Павел Васильевич сказал, что медведище, возвратясь в Утевку, сразу отступился от крестьянских дел и вот уже три года ходит в школьных сторожах.

Ремнев помолчал, подумал, потом попросил Авдотью:

— Ты все-таки сходи к нему, Егорьевна… Ладно?

— Сходить недолго… — с сомнением ответила Авдотья. И про себя подумала, что молодайку Поветьевых, Надежду, ей тоже надо повидать.

Только под утро кончилась шумная беседа и Авдотья вышла со двора Дилигана. Ночные свинцовые тени отбежали к избам, дорога уже слегка высветлела, на чистом хрустком снегу дрожали едва видные, скорее угадываемые, розовые отблески рассвета.

Переполненная радостным удивлением и решимостью, Авдотья зашагала домой. Отворяя плетневые воротца, она еще раз глянула на тихую ночную улицу. Глаза ее задержались на темной, низенькой избенке вдовы Мариши, и Авдотья вдруг решила: не к Афанасию Князю и его Лушке пойдет она сначала и не к Поветьевым, а в знакомую и, можно сказать, родную ей избу Бахаревых, к Марише.

Глава пятая

В то время как Авдотья болела, Мариша только однажды проведала ее. Кузька, сказавший о матери, что она «на собрания ходит, хвост завила», повторил чужие слова, да и то без всякого смысла: Мариша, может, только два или три раза ходила на собрания; ей в эту осень было не до мирских дел, потому что в жизнь ее, как хозяин, вломился Федор Панов, по прозвищу Святой, ее ровесник, одинокий вдовец, отчаянный кудреватый утевский ямщик.

Казалось, Марише нечего уж было ждать от жизни: какой-то годок оставался до «бабьего веку», до сорока лет, а жила она еще очень трудно, на поденках, в вечных долгах. В голодный год похоронила двух младших дочек, выжили только Кузька и старшенькая Дашка. Кузьке чуть ли не с восьми лет довелось выйти на пашню да на огороды, и все к чужим людям. Но Кузя рос крепеньким, хотя и невысоким парнишкой, а вот Дашка долго бегала золотушной, невидной девчонкой. Мариша брала ее с собой на поденки. Дашка старательно гнула спину на чужом поле, а мать, поглядев, нет ли поблизости хозяина, остерегала ее:

— Не подымай тяжело! Надорвешься, горе мое, какая будешь невеста?

Каждую осень, связав последний сноп на дегтевском поле, выбрав последнюю картофелину из раскисшей ледяной земли, Мариша с Дашкой уходили от скупого хозяина в слезах и злобе. Так же произошло и в эту осень: Дегтев столь ловко рассчитался с ними, что заработанных денег и муки едва-едва должно было хватить до пасхи. О приданом для Дашки уж и думать было нечего.

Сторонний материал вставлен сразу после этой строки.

(* ===== verification/Prelude.v ===== *)
(** * SirenWM: verification development

    SirenWM is a tiling window manager in C++.  A core decides (which window is
    on which workspace, which workspace on which monitor, who has the focus,
    where windows go); a runtime around it owns the event queue, the modules,
    the settings, start, reload and stop; a backend talks to a display server
    (X11, or the program's own Wayland server, a process at the other end of a
    socket); Lua configures it; modules add the rest, among them the key bindings and the
    bars with the system tray.
    This library models the core, the runtime, the settings, the X11 backend, the
    Wayland backend with the messages it exchanges with its server, the state and
    control channel of that server, its XWayland window manager, the key bindings,
    the bars and the system tray, and the registry of child processes, as
    executable definitions, and proves what makes them correct.  Paths are relative to [src/].

    ** How the parts interact

    The backend translates X events into commands, [Core::dispatch]; a command
    changes the core's state, appends effects (map, focus, raise, …) and pending
    geometry for the backend, and posts domain events.  The event loop of the
    runtime ticks: it lets the backend pump events, drains the event queue into
    modules and receivers, applies reloads, and lets the backend carry out the
    effects of the frame.  Modules and Lua call back into the core and the
    runtime at any of these points.

    ** Files

    Foundations
    - [Prelude]: record update, the error-and-state monad [M] ([None] is
      undefined behaviour, a thrown range error or a failed assertion of a debug
      build), its judgement [wp], [std::vector] access with C++'s bounds, integer
      widths, tactics.
    - [Fuel]: computations with fuel; [wpf] says some amount is enough.
    - [Exceptions]: C++ exceptions over [M]: throwing, catching, and loops over
      hash tables in the order of the table.
    - [TextStream]: decimal output and input of the standard streams.
    - [Float32]: IEEE binary32, for the master factor.

    Domain ([core/include/domain], [core/include/support])
    - [Geometry]: vectors, monitors with insets, windows with size hints.
    - [Layout]: [tile] and [monocle] of [layout.hpp].
    - [Workspace]: the vector of windows with a cursor; windows are shared
      objects on a heap.
    - [WorkspaceManager]: [core/src/core/workspace_manager.cpp], every mutator
      and query of the class.
    - [MonitorLayout]: [core/src/monitor_layout.cpp], composing monitors.

    Core ([core/src/core/core_dispatch.cpp], [core/include/domain/core.hpp])
    - [Events], [Commands], [Protocol]: the vocabulary: events, commands,
      message envelopes and the payloads that travel in them.
    - [Core]: state, effects, flushes, focus, fullscreen stacking, arranging.
    - [Dispatch]: one definition per overload of [dispatch], the visitors,
      settings, the reload snapshot.

    Configuration ([core/src/runtime/config_runtime.cpp], [runtime_config.cpp],
    [core/src/runtime_store.cpp])
    - [ConfigValue], [ConfigRuntime]: from Lua values to typed settings.
    - [RuntimeStore]: the transactional store.
    - [Validate]: [Runtime::validate_settings].

    Runtime ([core/src/runtime/runtime.cpp], [core/include/runtime])
    - [EventQueue]: the queue and the registries.
    - [Runtime]: state, modules, events, hooks, file descriptors, child reaping.
    - [RestartState]: the file written before an exec restart, and its reader.
    - [Adopt]: adoption of the windows that exist at start.
    - [Lifecycle]: configuration, start, tick, reload, stop, [run].

    X11 backend ([backends/x11], [libxcb])
    - [X11Server]: the server as an interface, and the library that decodes its
      replies.
    - [X11Backend]: state, [X11Window], EWMH, hooks, domain events, start.
    - [X11Events]: every event handler.  [X11Loop]: the pump, the frame, and
      the scan of existing windows.
    - [TrayHost]: the system tray, [x11/tray_host.cpp]: an object with the icons
      it embeds; a method takes the object and returns it.

    Wayland backend and display server ([backends/wayland], [libipc],
    [libwlserver])
    - [Ipc]: the messages, byte by byte: structs, headers, sending, receiving.
    - [WaylandBackend]: the backend ([display_server_backend.cpp]) and its ports;
      the channel is a list of packets that arrive, the runtime an interface.
    - [DisplayServer]: the server's surfaces, outputs and overlays, its control
      server, and one round of its main loop.
    - [XWayland]: the window manager of X applications under the server ([x11/xwm.cpp]),
      the serials that match windows and surfaces ([xwayland_shell.cpp]), and the entry
      points of [xwayland.cpp].

    Modules ([modules/keybindings], [modules/bar])
    - [Keybindings]: specifications of keys and buttons, [kb.binds] and [kb.mouse]
      read through the Lua stack, the handlers, dragging.
    - [BarSetup]: [bar.settings], from the Lua table to the configuration of every
      monitor's bars.
    - [BarModule]: the bars and the areas they reserve, their trays and the routing
      of icons to the monitor of their application, widgets, what is drawn, clicks
      and events.  The module's state and the X server are the world of [Runtime].

    Program ([src])
    - [ChildRegistry]: [process/child_process_registry.cpp] and
      [ensure_embedded_display_server] of [main.cpp].

    Proof files: [WindowIndex], [ManagerInv], [Pools], [ManagerOps],
    [ManagerFocus], [Hotplug] (the manager); [CoreSafe],
    [CoreRun], [CoreFrame], [CoreFocus], [CoreCommands],
    [CoreSpecs] (the core); [LifecycleSafe], [LifecycleRun] (the runtime);
    [BackendSafe] (what the two backends share: [xt], a judgement on code that
    calls the runtime), [X11Safe], [X11Coalesce], [X11Keys], [X11Unmap]
    (X11), [WaylandSafe] (Wayland), [DisplayMirror], [DisplayEmit],
    [DisplayRun], [WaylandRun] (what the backend knows of the server's surfaces:
    messages, operations, runs of the two processes), [KeybindingsLists] (the
    stack programs compute a reading of the tables as values), [TrayProps],
    [BarSafe], [BarBuild] (the order of a tray's icons, a judgement on
    what code does to the trays, the handlers, building bars and trays).
    Claims with their witnesses: [CoreProps], [TopologyProps], [LifecycleProps],
    [AdoptProps], [X11Props], [WaylandProps], [DisplayProps],
    [XWaylandProps]; [KeybindingsProps]
    and [DragProps], with the witnesses in [KeybindingsExamples]; [BarProps],
    with the witnesses in [BarExamples]; [ChildProps]
    and [ChildFaults], which has their witnesses; claims about a
    single component are in its file.

    ** What the theorems show

    - Safety and invariants: no sequence of calls makes the core fail or breaks
      its invariant; every command evolves the state without losing a window; no
      X event, frame or reaction makes the X11 backend fail, and it sends only
      requests xcb can encode; a window manager's own unmaps never withdraw a
      window; the Wayland backend survives whatever its server sends, strings being
      terminated; the key bindings module stays within the Lua stack as long as
      there is room for what it leaks, and asks for the pointer exactly while a
      window is dragged; the bar module keeps the icons of the trays in order, each
      in one tray, and no window is laid out under a bar that fits its monitor.
    - Progress: [run] ends in [Stopped] with the modules, their windows and the
      child pipe gone, in every environment that keeps to its part; the queue
      drains when no event causes itself; validation, the composer and the pump
      return.
    - Functional behaviour: focus, visibility, moving and switching, assignment
      of workspaces, hot-plug, reload, adoption, flushes, zoom, resizing within
      hints, tiling inside the monitor and without overlap, the surface under the
      pointer, intercepted keys, dragging, clicks on tray icons, the bars'
      settings.
    - Equivalence and refinement: the queue delivers generation by generation;
      the pump is a batch with coalescing, but for what a key release reads ahead;
      autorepeat among key events is invisible; the Wayland
      backend's tables mirror the display server's, whatever the interleaving; the
      surfaces of X applications mirror the X windows; the
      lists of bindings are what the tables say; the lines of a child are those of
      its whole output; the state file is the table of child processes, and a next
      program that gets the lock finds them all.
    - Round trips: settings, envelopes, packets, key specifications, the restart
      file, transactions, unplug and replug, reserve and release.
    - Errors: failed reloads, unknown windows, and the places where the code
      does not do what it means to (see the findings).

    ** Interfaces

    What is not code of the repository, or is the other side of an interface of
    it, is a class, and what the theorems rely on a class of laws:
    - [Runtime.Env]: the backend, the modules, the Lua VM and the kernel as
      operations on the runtime.  [LifecycleSafe.Tame] states their part: they
      keep the invariant and drop no window of a module, the patience of the
      environment runs out, so that the loop ends, and the kernel grants the loop
      its descriptor.
    - [EventQueue.QueueLens], [Receiver]: where the queue is kept, and that what
      a receiver posts it posts through the queue, in decreasing rank.
    - [AdoptProps.QuietHooks]: hooks that do not move windows during adoption.
    - [LifecycleProps.LuaWrites]: a configuration file writes settings only.
    - [X11Server.XServer]: a server of which nothing is known;
      [X11Safe.ServerOk]: an invariant of it that well-formed requests keep, a
      finite queue, and terminated class names (see the findings for what happens
      otherwise).  [X11Backend.XModules], [X11Safe.CallsOk]: the modules and hooks
      the backend calls.
    - [WaylandBackend.Peer]: the channel to the display server, and
      [WaylandSafe.PeerOk], [RulesOk]: its invariant, and the hooks.
      [DisplayServer.Host]: the compositor, sockets and descriptors around the
      server's state.  [DisplayMirror.ClientWire], [DisplayEmit.ServerWire]: what is
      received and sent on the connection, in order.  [Exceptions.HashOrder]: the
      order in which a hash table is walked, of which nothing is known.
    - [XWayland.XwlEnv]: the connection to XWayland, its Wayland objects and the
      compositor's names of surfaces; [XWaylandProps.TerminatedClasses]: class names
      are terminated.
    - [Keybindings.KbEnv]: the input port, the Lua functions and the names of
      keysyms; [KeybindingsProps.KbOk]: they keep the invariant, and leave the Lua
      stack as it was; [DragProps.RecordsPointer]: a record of what the module asked
      of the pointer last, which is not whether the server grants it.
    - [TrayHost.XScreen]: the screen and the owners of selections, with
      [TrayProps.ScreenOk]; [BarModule.BarEnv]: text sizes, painting, Lua widgets,
      with [BarSafe.BarOk]: widgets and the creation of windows keep the invariant
      and leave the bars alone.
    - [ChildRegistry.Kernel]: processes, pipes, files, the environment;
      [ChildProps.Delivers], [ChildProps.FileLaws] (what is written is read, as long
      as the file can be written), [ChildFaults.Signals] and [FlockLaws] (one holder
      of the lock at a time): what each claim needs of them.
    Each class has an instance with which the witnesses evaluate.

    ** Fuel

    [MonitorLayout.resolve] takes one unit per alias and one more, the depth-first
    search of [Validate] two per link list and one more, [from_lua] the 32
    levels the code allows, [load_tokens] the length of the text: each is proved
    enough, or the code's own bound.  The drains, ticks, [run],
    [handle_generic_event] and the pump take fuel whose existence is the theorem.
    [focused_toplevel] has the 8 steps of the code.

    ** Conventions

    [int] is [Z]: signed overflow, which is undefined in C++, is outside the model,
    so that a theorem that nothing is undefined is about everything else
    ([CoreProps.inc_master_overflows] is a command whose sum leaves the range); the
    theorems that need a bound state it, and the hit test of the display server,
    whose numbers come from packets, computes with checked 32-bit sums.
    Conversions to narrower or unsigned types are written out.  The Lua stack of the
    key bindings has the 20 slots that the manual of Lua guarantees, and a push
    beyond them is [None]; tables have no metatables.
    A [shared_ptr] is an address of the heap of windows, so aliasing is that of
    the code; reading a dead address is [None].  Assertions of a debug build
    ([WS_ASSERT_CONSISTENT], [assert]) are part of the definitions.  Logging is
    left out.

    ** Not modelled, and why

    - The Lua bindings of [config_loader.cpp] and the Lua host: each wraps calls
      of the C API of Lua; what they pass to the core are the core's commands.
    - Of the bar module the pipe and the timer that wake it, and how colours and
      fonts are given to cairo and Pango.  The audio, debug, keyboard and system
      information modules: libraries and files of the system behind a thin layer.
    - The ports of the X11 backend (input, keyboard, monitor, render, GL)
      and the retry loop of its constructor: calls of Xlib, Cairo and RandR whose
      results are arguments here.  Flushing the connection has no effect in the
      model, in which requests reach the server when they are made.
    - Of [libwlserver] the protocol objects over C callbacks of libwayland, the
      launch of XWayland (processes, sockets, lock files), drawing, and the shared memory of overlays; of
      [libipc] the sockets themselves.
*)

From Stdlib Require Export ZArith Lia.
From stdpp Require Export base gmap strings list fin_maps pretty.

И тут, среди горя и недостач, Мариша как-то невзначай приметила, что Дашка выровнялась, налилась в теле, порумянела в лице: Мариша видела словно бы себя, какой она была в девичестве. Видела и со стыдом думала о том, что из приданого у Дашки только и скоплена немудрящая постель.

Вот тогда-то через порог ее избенки, нежданный и негаданный, перешагнул Федор Святой. Марише показалось, что одинокий вдовец пришел свататься к Дашке. «Староват, правда, да и без сватов заявился», — подумала она и, накинув на плечи полушалок, повела с гостем безразличный разговор. Дашка, собиравшаяся на вечерку, несколько раз прошла мимо Федора. На ее щеках рдел яркий, как кровь, румянец, и мать догадалась, что девка опять натерлась красной бумажкой…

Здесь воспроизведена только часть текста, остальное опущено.